Allocation Of Resources Without Limits

ID

javascript.allocation_of_resources_without_limits

Severity

low

Resource

Resource Management

Language

JavaScript

Tags

CWE:770, NIST.SP.800-53, OWASP:2021:A5

Description

This rule identifies instances where resources are allocated without any limits, potentially leading to Denial of Service (DoS) attacks.

In JavaScript, this often involves using frameworks like Express.js without implementing a rate limiting mechanism.

Rationale

When a web application does not limit the resources allocated per request, it becomes vulnerable to abuse. Attackers could overwhelm the server by sending a large number of requests in a short period, consuming excessive CPU, memory, or bandwidth. This can degrade performance or even crash the application.

In Express.js, failing to implement rate limiting allows an attacker to flood the application with too many requests, causing resource exhaustion. Here is an example of an Express.js server without rate limiting:

const express = require('express');
const app = express();

app.get('/', (req, res) => { // FLAW
    res.send('Welcome!');
});

app.listen(3000, () => {
    console.log('Server is listening on port 3000');
});

Without any restriction, this server can handle unlimited requests, leading to potential vulnerabilities.

Remediation

To mitigate this vulnerability, implement a rate limiting middleware. This limits the number of requests a client can make in a given timeframe, thus protecting the server from being overwhelmed.

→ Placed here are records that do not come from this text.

(** * Canvas editor: element store, history and command layer of [src/App.tsx]

    The React component [App] keeps four pieces of state that the editing
    commands read and write: [elements], [selectedId], [history] and
    [historyIndex].  Every command is an event handler: it reads the state
    captured by the render that created it and issues a few [setX(value)]
    calls, never a functional update.  A command is therefore a function
    from the state it closes over to the next state; the setters of one
    handler write into a pending state while all its reads go to the
    closure.

    JavaScript objects are finite maps from field names to values
    ([gmap string value]); object spread is map union.  Numbers are
    binary64 floating-point numbers: [VNum n] is the number whose value
    is the integer [n], [VDouble f] a number that is no integer (a finite
    fraction or an infinity), and [x + 20] is the IEEE 754 addition of
    the Standard Library's [SpecFloat].  The counters [elements.length + 1]
    and [historyIndex + 1], [- 1] are array sizes and positions, where
    the addition is exact.  [fileName] and [zoom] are not read by any
    command and are left out.

    What the environment decides is an argument of the command: the id
    [generateId()] returns ([gid]) and the answer of [window.confirm]
    ([confirm]).  A payload is an object ([{}] when the caller gives
    none).  Commands are the handlers of the latest render, as the
    toolbar, the canvas and the panels receive them; the [keydown]
    listener, whose closure is renewed only when [selectedId], [history]
    or [historyIndex] change, is not modelled.

    Further down, [handleKeyDown] is given with the state its listener
    captured as an argument of its own, and the functions of the
    generative service ([src/unnamed/part_000]) follow the editor. *)

From stdpp Require Import gmap strings list fin_maps pretty.
From Stdlib Require SpecFloat.

(** ** JavaScript values *)

#[global] Instance spec_float_eq_dec : EqDecision SpecFloat.spec_float.
Proof. solve_decision. Defined.

(** A number is [VNum n] when its value is the integer [n] (then [n] is
    one of the integers binary64 has), [VNaN] when it is NaN and
    [VDouble f] otherwise: [f] is then a finite binary64 number in
    [SpecFloat]'s canonical form whose value is no integer, or an
    infinity.  The negative zero is not told from zero. *)
Inductive value :=
  | VUndefined
  | VNull
  | VBool (b : bool)
  | VNum (n : Z)
  | VDouble (f : SpecFloat.spec_float)
  | VNaN
  | VStr (s : string).

#[global] Instance value_eq_dec : EqDecision value.
Proof. solve_decision. Defined.

(** [if (v)], [!v]: the falsy values are undefined, null, false, 0, NaN
    and the empty string. *)
Definition truthy (v : value) : bool :=
  match v with
  | VUndefined | VNull | VNaN => false
  | VBool b => b
  | VNum n => negb (n =? 0)%Z
  | VDouble f =>
      match f with
      | SpecFloat.S754_zero _ | SpecFloat.S754_nan => false
      | _ => true
      end
  | VStr s => negb (String.eqb s "")
  end.

(** [a === b] on primitive values: NaN differs from everything. *)
Definition strict_eq (a b : value) : bool :=
  match a, b with
  | VNaN, _ | _, VNaN => false
  | _, _ => bool_decide (a = b)
  end.

(** The binary64 number nearest to the integer [z] (ties to even): [z]
    itself when binary64 has it. *)
Definition binary64 (z : Z) : SpecFloat.spec_float :=
  SpecFloat.binary_normalize 53 1024 z 0 false.

(** The value that stands for a binary64 number; a finite one is
    [m * 2 ^ e] with the sign [s]. *)
Definition number_of (f : SpecFloat.spec_float) : value :=
  match f with
  | SpecFloat.S754_nan => VNaN
  | SpecFloat.S754_zero _ => VNum 0
  | SpecFloat.S754_infinity _ => VDouble f
  | SpecFloat.S754_finite s m e =>
      if (0 <=? e)%Z then VNum (SpecFloat.cond_Zopp s (Z.pos m * 2 ^ e))
      else if (Z.pos m mod 2 ^ (- e) =? 0)%Z
           then VNum (SpecFloat.cond_Zopp s (Z.pos m / 2 ^ (- e)))
           else VDouble f
  end.

(** [v + n] for an integer literal [n] of the source: concatenation with
    the literal's digits when [v] is a string; otherwise the binary64
    sum of ToNumber([v]) and [n], rounded to nearest, ties to even. *)
Definition js_plus (v : value) (n : Z) : value :=
  let plus_n f := number_of (SpecFloat.SFadd 53 1024 f (binary64 n)) in
  match v with
  | VStr s => VStr (s +:+ pretty n)
  | VNum a => plus_n (binary64 a)
  | VDouble f => plus_n f
  | VBool b => plus_n (binary64 (if b then 1 else 0))
  | VNull => plus_n (binary64 0)
  | VUndefined | VNaN => VNaN
  end.

(** [Number.isSafeInteger]: an integer binary64 has, and no other
    integer rounds to. *)
Definition safe_integer (z : Z) : Prop := (- 2 ^ 53 < z < 2 ^ 53)%Z.

(** The float [f] is the integer [z], held with an exponent that is
    not positive. *)
Definition holds (f : SpecFloat.spec_float) (z : Z) : Prop :=
  match f with
  | SpecFloat.S754_zero _ => z = 0%Z
  | SpecFloat.S754_finite s m e =>
      (e ≤ 0)%Z ∧
      ∃ w, (0 < w)%Z ∧ Zpos m = (w * 2 ^ (- e))%Z ∧ z = SpecFloat.cond_Zopp s w
  | _ => False
  end.

(** An object; a field that is not there reads as undefined. *)
Abbreviation object := (gmap string value).

Definition get (o : object) (k : string) : value := default VUndefined (o !! k).

(** [{...a, ...b}]: the fields of [b] win. *)
Definition spread (a b : object) : object := b ∪ a.

(** [arr[i]] for an integer [i]; [None] is JavaScript's undefined. *)
Definition index {A} (arr : list A) (i : Z) : option A :=
  if (i <? 0)%Z then None else arr !! Z.to_nat i.

(** [arr.slice(0, e)]: a negative end counts from the end of the array. *)
Definition slice0 {A} (arr : list A) (e : Z) : list A :=
  let n := Z.of_nat (length arr) in
  let k := if (e <? 0)%Z then Z.max (n + e) 0 else Z.min e n in
  take (Z.to_nat k) arr.

(** ** The enumerations of [./types] *)

(** Modelled from the spec: [types.ts] (ElementType, ShapeType,
    CanvasElement) is not part of the sources.  The spec lists the type
    tags text, shape and image; the source uses [ElementType.TEXT],
    [ElementType.SHAPE] and [ShapeType.RECTANGLE].  An enum member is
    stored in an object as the string of its name; only the fact that
    distinct members are distinct values is used. *)
Inductive ElementType := TEXT | SHAPE | IMAGE.

#[global] Instance ElementType_eq_dec : EqDecision ElementType.
Proof. solve_decision. Defined.

Definition ElementType_value (t : ElementType) : value :=
  match t with
  | TEXT => VStr "text"
  | SHAPE => VStr "shape"
  | IMAGE => VStr "image"
  end.

Inductive ShapeType := RECTANGLE.

Definition ShapeType_value (t : ShapeType) : value :=
  match t with RECTANGLE => VStr "rectangle" end.

(** ** Component state *)

Record AppState := mkState {
  elements : list object;
  selectedId : value;          (* string | null *)
  history : list (list object);
  historyIndex : Z
}.

#[global] Instance AppState_eq_dec : EqDecision AppState.
Proof. solve_decision. Defined.

Definition setElements (v : list object) (st : AppState) : AppState :=
  mkState v (selectedId st) (history st) (historyIndex st).
Definition setSelectedId (v : value) (st : AppState) : AppState :=
  mkState (elements st) v (history st) (historyIndex st).
Definition setHistory (v : list (list object)) (st : AppState) : AppState :=
  mkState (elements st) (selectedId st) v (historyIndex st).
Definition setHistoryIndex (v : Z) (st : AppState) : AppState :=
  mkState (elements st) (selectedId st) (history st) v.

(** The four [useState] initial values. *)
Definition init : AppState := mkState [] VNull [] (-1).

(** ** Undo / redo logic *)

(** [addToHistory], closed over the state [s]; its two setters write
    into the pending state [st]. *)
Definition addToHistory (s : AppState) (newElements : list object)
    (st : AppState) : AppState :=
  let newHistory := slice0 (history s) (historyIndex s + 1) ++ [newElements] in
  setHistoryIndex (Z.of_nat (length newHistory) - 1) (setHistory newHistory st).

(** The mount effect ("Initial load"). *)
Definition initial_load (s : AppState) : AppState :=
  if (length (history s) =? 0)%nat then addToHistory s [] s else s.

(** The state the first command sees. *)
Definition startup : AppState := initial_load init.

(** [handleUndo]; [confirm] is the answer [window.confirm] gives when it
    is asked.  The result is [None] when [history[historyIndex - 1]] is
    undefined, which would store undefined as the element array. *)
Definition handleUndo (confirm : bool) (s : AppState) : option AppState :=
  if (0 <? historyIndex s)%Z then
    if (1 <? length (history s))%nat && negb confirm then Some s
    else
      snapshot ← index (history s) (historyIndex s - 1);
      Some (setElements snapshot (setHistoryIndex (historyIndex s - 1) s))
  else Some s.

Definition handleRedo (confirm : bool) (s : AppState) : option AppState :=
  if (historyIndex s <? Z.of_nat (length (history s)) - 1)%Z then
    if (1 <? length (history s))%nat && negb confirm then Some s
    else
      snapshot ← index (history s) (historyIndex s + 1);
      Some (setElements snapshot (setHistoryIndex (historyIndex s + 1) s))
  else Some s.

(** [canUndo] and [canRedo] as passed to the toolbar. *)
Definition canUndo (s : AppState) : bool := (0 <? historyIndex s)%Z.
Definition canRedo (s : AppState) : bool :=
  (historyIndex s <? Z.of_nat (length (history s)) - 1)%Z.

(** ** Element management *)

(** The object literal of [addElement] before the type-specific
    defaults: nine fields, then the payload spread over them. *)
Definition base_element (gid : string) (type : ElementType) (count : nat)
    (payload : object) : object :=
  spread
    (<["id" := VStr gid]>
     (<["type" := ElementType_value type]>
     (<["x" := VNum 200]>
     (<["y" := VNum 200]>
     (<["width" := VNum (if decide (type = TEXT) then 300 else 200)]>
     (<["height" := VNum (if decide (type = TEXT) then 100 else 200)]>
     (<["rotation" := VNum 0]>
     (<["zIndex" := VNum (Z.of_nat count + 1)]>
     (<["opacity" := VNum 1]> ∅)))))))))
    payload.

Definition slate_400 : value := VStr "#94a3b8".
Definition slate_800 : value := VStr "#1e293b".

(** "Defaults for specific types": the two [if] statements. *)
Definition shape_defaults (type : ElementType) (payload el : object) : object :=
  if bool_decide (type = SHAPE) && negb (truthy (get payload "backgroundColor"))
  then <["shapeType" := ShapeType_value RECTANGLE]>
         (<["backgroundColor" := slate_400]> el)
  else el.

Definition text_defaults (type : ElementType) (payload el : object) : object :=
  if bool_decide (type = TEXT) && negb (truthy (get payload "color"))
  then <["color" := slate_800]> el
  else el.

(** The element [addElement] creates; [gid] is what [generateId()]
    returns for this call. *)
Definition new_element (gid : string) (type : ElementType) (payload : object)
    (s : AppState) : object :=
  text_defaults type payload
    (shape_defaults type payload
       (base_element gid type (length (elements s)) payload)).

Use a package like express-rate-limit to achieve this:

const express = require('express');
const rateLimit = require('express-rate-limit');

const app = express();

// Apply rate limiting to all requests
const limiter = rateLimit({
    windowMs: 15 * 60 * 1000, // 15 minutes
    max: 100 // Limit each IP to 100 requests per windowMs
});

app.use(limiter);

app.get('/', (req, res) => {
    res.send('Welcome!');
});

app.listen(3000, () => {
    console.log('Server is listening on port 3000');
});

By implementing rate limiting, the server is protected against resource exhaustion attacks, improving both performance and security.

References

  • CWE-770 : Allocation of Resources Without Limits or Throttling.